Rise in virtual tourism due to COVID-19 may end cheap travel, says tourism expert
Image: Oculus is one of most popular VR brands on the market today. Photo: Supplied.

By TRAVIS RADFORD

Virtual travel experiences may enjoy sustained success even after COVID-19 is controlled, if the price of physical travel rises as a tourism expert has predicted

“With borders closed, with quarantines imposed in many countries, with great limitations in the ability of people to travel, how are you going to experience the rest of the world?” said tourism expert Dr David Beirman.

“One way … would be virtual tourism,” he said.

Dr Beirman expects the popularity of virtual experiences, like Mr Urmenyhazi’s nature walks, will continue to grow even after Australia’s global travel moratorium is lifted.

“You’re not going to even be able to charge the same kind of money as you would if people go on a tour where they actually have to fly to somewhere [and] stay in somewhere,” he said.

“[Virtual tourism] will become an option for people who want the ambience and the experience without necessarily the drain on the pocket.”

A 2019 report by Tourism Recearch Australia (TRA) that was released before the pandemic named virtual reality (VR) and augmented reality (AR) as potential threats to the tourism industry.

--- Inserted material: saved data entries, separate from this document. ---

(** C8: when the session and the response raise only inside the
    Exception hierarchy, no failure of an attempt leaves the loop: each
    one is caught and logged right after the request it belongs to, the
    log holds exactly the failures of the attempts, and the error the
    caller gets is the retries-exhausted connection error. *)
Theorem post_catches_and_logs_failures self payload w :
  (∀ req w', raises_Exceptions_only (session_post req w').1) →
  let r := run_post self payload w in
  result r = Raise retries_exhausted
  ∧ logged (trace r) = failures (trace r)
  ∧ logged_at_occurrence (trace r).
Proof.
  intros Hexn r.
  destruct (loop_logs_failures session_post asyncio_sleep self payload Hexn
              (range (max_retry (_conn_options self))) w)
    as (Hres & Hlog & Hocc).
  unfold r. rewrite post_run; cbv zeta. cbn [result trace].
  by rewrite Hres.
Qed.

(** C9: for a client built by [__init__], the n-th request of [_post],
    for any n, carries x-api-key with the key resolved at construction
    and Content-Type: application/json, and no other header. *)
Theorem post_sends_api_key_on_every_attempt
    api_key conn_options environ self payload w (n : nat) req :
  __init__ api_key conn_options environ = Ok self →
  requests (trace (run_post self payload w)) !! n = Some req →
  str_or api_key (getenv environ "AVATARIO_API_KEY") = Some (_api_key self)
  ∧ post_headers req !! "x-api-key" = Some (_api_key self)
  ∧ post_headers req !! "Content-Type" = Some "application/json"
  ∧ post_headers req = {[ "Content-Type" := "application/json";
                          "x-api-key" := _api_key self ]}.
Proof.
  intros Hinit Hreq.
  apply init_key_resolved in Hinit as [Hkey _].
  pose proof (loop_requests session_post asyncio_sleep self payload
                (range (max_retry (_conn_options self))) w) as Hall.
  rewrite post_run in Hreq; cbv zeta in Hreq; cbn [trace] in Hreq.
  rewrite (Forall_lookup_1 _ _ _ _ Hall Hreq).
  cbn [post_headers post_request].
  by split_and!.
Qed.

The report singled out VR in-particular and said that if it could replace in-person experiences, it could lead to physical travel being reserved for wealthy people and VR being left for everyone else.

Dr Beirman believes that TRA’s prediction will come true, but not because of the cheaper cost of virtual travel or increasingly realistic experiences like those offered by VR.

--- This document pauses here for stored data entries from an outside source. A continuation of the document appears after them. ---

(** * DataDeck: the data-fetch layer of [nft_dashboard_fixed.py]

    A shallow embedding of the three fetch functions of the dashboard
    ([get_collection_stats], [get_recent_sales], [get_collection_assets]),
    of the image-URL rewriting done by the asset grid, and of the result
    cache described by the specification.

    Python values are embedded as an inductive type of JSON-shaped values,
    exceptions as an inductive type of exception classes, and the effects of
    a call (HTTP requests, sleeps, Streamlit messages) as a chronological
    trace threaded through a small state-and-exception monad. *)

From Stdlib Require Import ZArith Ascii String SpecFloat.
From stdpp Require Import prelude strings gmap.

Open Scope Z_scope.

(** ** Python values *)

Module Py.

(** Binary64 floats, as specified by IEEE 754 ([prec = 53], [emax = 1024]). *)
Definition float : Type := spec_float.

(** What [response.json()] produces: [None], [bool], [int], [float], [str],
    [list] and [dict] (keys in insertion order). *)
#[warnings="-register-all"]
Inductive json : Type :=
| JNull
| JBool (b : bool)
| JInt (z : Z)
| JFloat (f : float)
| JStr (s : string)
| JArr (l : list json)
| JObj (kvs : list (string * json)).

(** The exception classes the handlers of the source tell apart.
    [Timeout] is [requests.exceptions.Timeout]; [RequestException] is any
    other [requests.exceptions.RequestException], carrying
    [e.response.status_code] when [e.response is not None]; [NameError] is
    the failure of a global name lookup; [Exception_] is any other subclass
    of [Exception], by class name. *)
Inductive exn : Type :=
| Timeout
| RequestException (response : option Z)
| NameError (name : string)
| Exception_ (cls : string).

Definition TypeError : exn := Exception_ "TypeError".
Definition ValueError : exn := Exception_ "ValueError".
Definition AttributeError : exn := Exception_ "AttributeError".
Definition KeyError : exn := Exception_ "KeyError".
Definition OverflowError : exn := Exception_ "OverflowError".

(** A Python expression either yields a value or raises. *)
Inductive outcome (A : Type) : Type :=
| Returned (a : A)
| Raised (e : exn).
Arguments Returned {A} a.
Arguments Raised {A} e.

Definition obind {A B} (x : outcome A) (k : A -> outcome B) : outcome B :=
  match x with
  | Returned a => k a
  | Raised e => Raised e
  end.

(** The parts of the libraries that the source calls and does not define:
    what [float] and [int] make of a string that is not a plain integer
    literal, the rows [pd.DataFrame(x).iterrows()] yields, and
    [datetime.fromisoformat(s).strftime('%Y-%m-%d %H:%M:%S')].  [None]
    stands for the library raising. *)
Record runtime : Type := {
  float_of_str : string -> option float;
  int_of_str : string -> option Z;
  DataFrame_iterrows : json -> outcome (list (list (string * json)));
  fromisoformat_strftime : string -> option string
}.

(** *** Strings *)

(** [sub in s] on strings. *)
Fixpoint str_contains (sub s : string) : bool :=
  String.prefix sub s ||
  match s with
  | EmptyString => false
  | String _ s' => str_contains sub s'
  end.

(** [s.replace(old, new)]: every non-overlapping occurrence of [old], from
    the left.  [skip] counts the characters of a matched occurrence that are
    still to be dropped. *)
Fixpoint replace_from (old new : string) (skip : nat) (s : string) : string :=
  match s with
  | EmptyString => EmptyString
  | String c s' =>
      match skip with
      | S k => replace_from old new k s'
      | O =>
          if String.prefix old s
          then new +:+ replace_from old new (Nat.pred (String.length old)) s'
          else String c (replace_from old new O s')
      end
  end.

Fixpoint interleave (new s : string) : string :=
  match s with
  | EmptyString => new
  | String c s' => new +:+ String c (interleave new s')
  end.

Definition str_replace (old new s : string) : string :=
  match old with
  | EmptyString => interleave new s
  | String _ _ => replace_from old new O s
  end.

(** *** Numbers *)

Definition float_of_Z (z : Z) : float := binary_normalize 53 1024 z 0 false.

Definition fdiv (x y : float) : float := SFdiv 53 1024 x y.

Definition digit_of (c : ascii) : option Z :=
  let n := Z.of_N (N_of_ascii c) in
  if (48 <=? n) && (n <=? 57) then Some (n - 48) else None.

Fixpoint digits_value (acc : Z) (s : string) : option Z :=
  match s with
  | EmptyString => Some acc
  | String c s' =>
      match digit_of c with
      | Some d => digits_value (10 * acc + d) s'
      | None => None
      end
  end.

(** A plain integer literal, an optional sign and one or more ASCII
    digits: the sign ([true] for minus) and the magnitude. *)
Definition int_literal (s : string) : option (bool * Z) :=
  match s with
  | EmptyString => None
  | String c r =>
      if Ascii.eqb c "-" then
        match r with
        | EmptyString => None
        | String _ _ => option_map (pair true) (digits_value 0 r)
        end
      else if Ascii.eqb c "+" then
        match r with
        | EmptyString => None
        | String _ _ => option_map (pair false) (digits_value 0 r)
        end
      else option_map (pair false) (digits_value 0 s)
  end.

Definition is_infinite (f : float) : bool :=
  match f with
  | S754_infinity _ => true
  | _ => false
  end.

(** [float(v)].  An [int] too large for a double raises; a string is parsed
    ([float("-0")] is the negative zero, an overlong literal is [inf]). *)
Definition py_float (rt : runtime) (v : json) : outcome float :=
  match v with
  | JInt z =>
      let f := float_of_Z z in
      if is_infinite f then Raised OverflowError else Returned f
  | JFloat f => Returned f
  | JBool b => Returned (float_of_Z (if b then 1 else 0))
  | JStr s =>
      match int_literal s with
      | Some (neg, n) =>
          Returned (binary_normalize 53 1024 (if neg then - n else n) 0 neg)
      | None =>
          match float_of_str rt s with
          | Some f => Returned f
          | None => Raised ValueError
          end
      end
  | JNull | JArr _ | JObj _ => Raised TypeError
  end.

(** [int(v)]: a float is truncated towards zero.  A literal longer than
    the interpreter's digit limit is left to the runtime. *)
Definition py_int (rt : runtime) (v : json) : outcome Z :=
  match v with
  | JInt z => Returned z
  | JBool b => Returned (if b then 1 else 0)
  | JFloat f =>
      match f with
      | S754_zero _ => Returned 0
      | S754_infinity _ => Raised OverflowError
      | S754_nan => Raised ValueError
      | S754_finite s m e =>
          let a := if 0 <=? e then Z.pos m * 2 ^ e else Z.pos m / 2 ^ (- e) in
          Returned (if s then - a else a)
      end
  | JStr s =>
      match (if (String.length s <=? 4300)%nat then int_literal s else None) with
      | Some (neg, n) => Returned (if neg then - n else n)
      | None =>
          match int_of_str rt s with
          | Some z => Returned z
          | None => Raised ValueError
          end
      end
  | JNull | JArr _ | JObj _ => Raised TypeError
  end.

(** *** Containers *)

(** Truth value of an object, as tested by [if x:] and [and]. *)
Definition truthy (v : json) : bool :=
  match v with
  | JNull => false
  | JBool b => b
  | JInt z => negb (z =? 0)
  | JFloat (S754_zero _) => false
  | JFloat _ => true
  | JStr s => negb (String.eqb s "")
  | JArr l => match l with [] => false | _ :: _ => true end
  | JObj kvs => match kvs with [] => false | _ :: _ => true end
  end.

Fixpoint assoc {A} (k : string) (kvs : list (string * A)) : option A :=
  match kvs with
  | [] => None
  | (k', v) :: rest => if String.eqb k k' then Some v else assoc k rest
  end.

Definition is_str (k : string) (v : json) : bool :=
  match v with
  | JStr s => String.eqb s k
  | _ => false
  end.

(** [k in v] for a string [k]: key of a dict, element of a list, substring
    of a string; anything else is not iterable. *)
Definition py_in (k : string) (v : json) : outcome bool :=
  match v with
  | JObj kvs => Returned (match assoc k kvs with Some _ => true | None => false end)
  | JArr l => Returned (existsb (is_str k) l)
  | JStr s => Returned (str_contains k s)
  | JNull | JBool _ | JInt _ | JFloat _ => Raised TypeError
  end.

(** [v[k]] for a string [k]. *)
Definition py_getitem (v : json) (k : string) : outcome json :=
  match v with
  | JObj kvs =>
      match assoc k kvs with
      | Some x => Returned x
      | None => Raised KeyError
      end
  | _ => Raised TypeError
  end.

(** [v.get(k, default)]: only a dict has the method. *)
Definition py_get (v : json) (k : string) (default : json) : outcome json :=
  match v with
  | JObj kvs =>
      Returned (match assoc k kvs with Some x => x | None => default end)
  | _ => Raised AttributeError
  end.

(** [k in v and v[k]], as a truth value. *)
Definition has_truthy (k : string) (v : json) : outcome bool :=
  obind (py_in k v) (fun b =>
    if b then obind (py_getitem v k) (fun x => Returned (truthy x))
    else Returned false).

End Py.

Export Py.

(** ** Effects *)

(** An f-string, kept as its pieces: literal text (and interpolated
    strings), [{n}] for an integer, [{x:.4f}] for a float, [{v}] for any
    other object and [{str(e)}] for an exception. *)
Inductive piece : Type :=
| Txt (s : string)
| Num (z : Z)
| F4 (f : float)
| Val (v : json)
| StrExn (e : exn).

Definition message : Type := list piece.

Record request : Type := {
  url : string;
  headers : list (string * string);
  params : list (string * json);
  timeout : Z
}.

(** What the server sent back: the status code and what [response.json()]
    does with the body. *)
Record response : Type := {
  status_code : Z;
  json_body : outcome json
}.

(** What one call of [requests.get] does. *)
Inductive http_outcome : Type :=
| Raises (e : exn)
| Responds (r : response).

(** The effects of a call, in the order they happen. *)
Inductive event : Type :=
| HttpGet (r : request)
| Sleep (seconds : Z)
| StError (m : message)
| StWarning (m : message).

Definition trace : Type := list event.

(** The number of HTTP requests issued. *)
Fixpoint n_requests (t : trace) : nat :=
  match t with
  | [] => O
  | HttpGet _ :: t' => S (n_requests t')
  | _ :: t' => n_requests t'
  end.

(** The delays slept, in order. *)
Fixpoint sleeps (t : trace) : list Z :=
  match t with
  | [] => []
  | Sleep s :: t' => s :: sleeps t'
  | _ :: t' => sleeps t'
  end.

(** The Streamlit messages shown, in order. *)
Fixpoint messages (t : trace) : list event :=
  match t with
  | [] => []
  | HttpGet _ :: t' | Sleep _ :: t' => messages t'
  | e :: t' => e :: messages t'
  end.

(** A statement: it extends the trace and either yields a value or raises. *)
Definition M (A : Type) : Type := trace -> outcome A * trace.

Definition ret {A} (a : A) : M A := fun t => (Returned a, t).

Definition raise {A} (e : exn) : M A := fun t => (Raised e, t).

Definition bind {A B} (m : M A) (k : A -> M B) : M B :=
  fun t =>
    match m t with
    | (Returned a, t') => k a t'
    | (Raised e, t') => (Raised e, t')
    end.

Notation "x <- m ;; k" := (bind m (fun x => k))
  (at level 100, m at next level, right associativity).
Notation "m ;;; k" := (bind m (fun _ => k))
  (at level 100, right associativity).

(** An expression without effects, used as a statement. *)
Definition lift {A} (x : outcome A) : M A := fun t => (x, t).

Definition emit (e : event) : M unit := fun t => (Returned tt, t ++ [e]).

Definition st_error (m : message) : M unit := emit (StError m).

Definition st_warning (m : message) : M unit := emit (StWarning m).

(** [try: body  except ...: handler e].  Every exception of the model is an
    [Exception], and each [try] of the fetch functions ends with
    [except Exception], so the handler is total.  An exception raised by the
    handler itself is not caught again. *)
Definition try_except {A} (body : M A) (handler : exn -> M A) : M A :=
  fun t =>
    match body t with
    | (Returned a, t') => (Returned a, t')
    | (Raised e, t') => handler e t'
    end.

(** Running a call from the empty trace. *)
Definition run {A} (m : M A) : outcome A * trace := m [].

(** How a pass through the body of a [for] loop ends. *)
Inductive flow (A : Type) : Type :=
| Continue
| Return (a : A).
Arguments Continue {A}.
Arguments Return {A} a.

(** ** The module *)

Definition OPENSEA_API_KEY : string := "YOUR_OPENSEA_API_KEY".
Definition OPENSEA_API_BASE : string := "https://api.opensea.io/api/v2".

(** The names bound at module level when the fetch functions are called: the
    imports of lines 1-5 and 22, the two constants, the three functions and
    the variables of the sidebar and of the main page. *)
Definition module_globals : list string :=
  ["st"; "requests"; "pd"; "datetime"; "math"; "OPENSEA_API_KEY";
   "OPENSEA_API_BASE"; "os"; "get_collection_stats"; "get_recent_sales";
   "get_collection_assets"; "api_key_input"; "collection_slug"; "tab1";
   "tab2"; "tab3"].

“Coronavirus has been the biggest paradigm shifting event that tourism’s ever experienced,” he said.

“For the last 70 years … the travel industry worked on high volume, low yield. So, what you had is lots of people paying very little money … [and] travel was getting cheaper.”

COVID-19 put a stop to this trend, with the World Travel and Tourism Council (WTTC) reporting a US$4.5 trillion loss to the global travel and tourism sector in 2020 alone.

The outbreak of the COVID-19 pandemic in early 2020 decimated international overseas travel. Photo: Supplied.

“For tourism businesses to be viable into the future, the can’t really afford the luxury, from their point of view, of doing it on the cheap,” said Dr Beirman.

“We’ll have a short period when travel starts coming back, where there’ll be some cheap fared around, but I think it’s going to be a very short period.

“After COVID, it’s [physical travel] going to probably go back to being a very, fairly elitist activity.”

The ‘secret’ golden cliffs from Mr Urmenyhazi’s virtual tours. His virtual tour kit consists of a gimbal, an iPhone and a ‘big selfie stick.’ Photo: Supplied.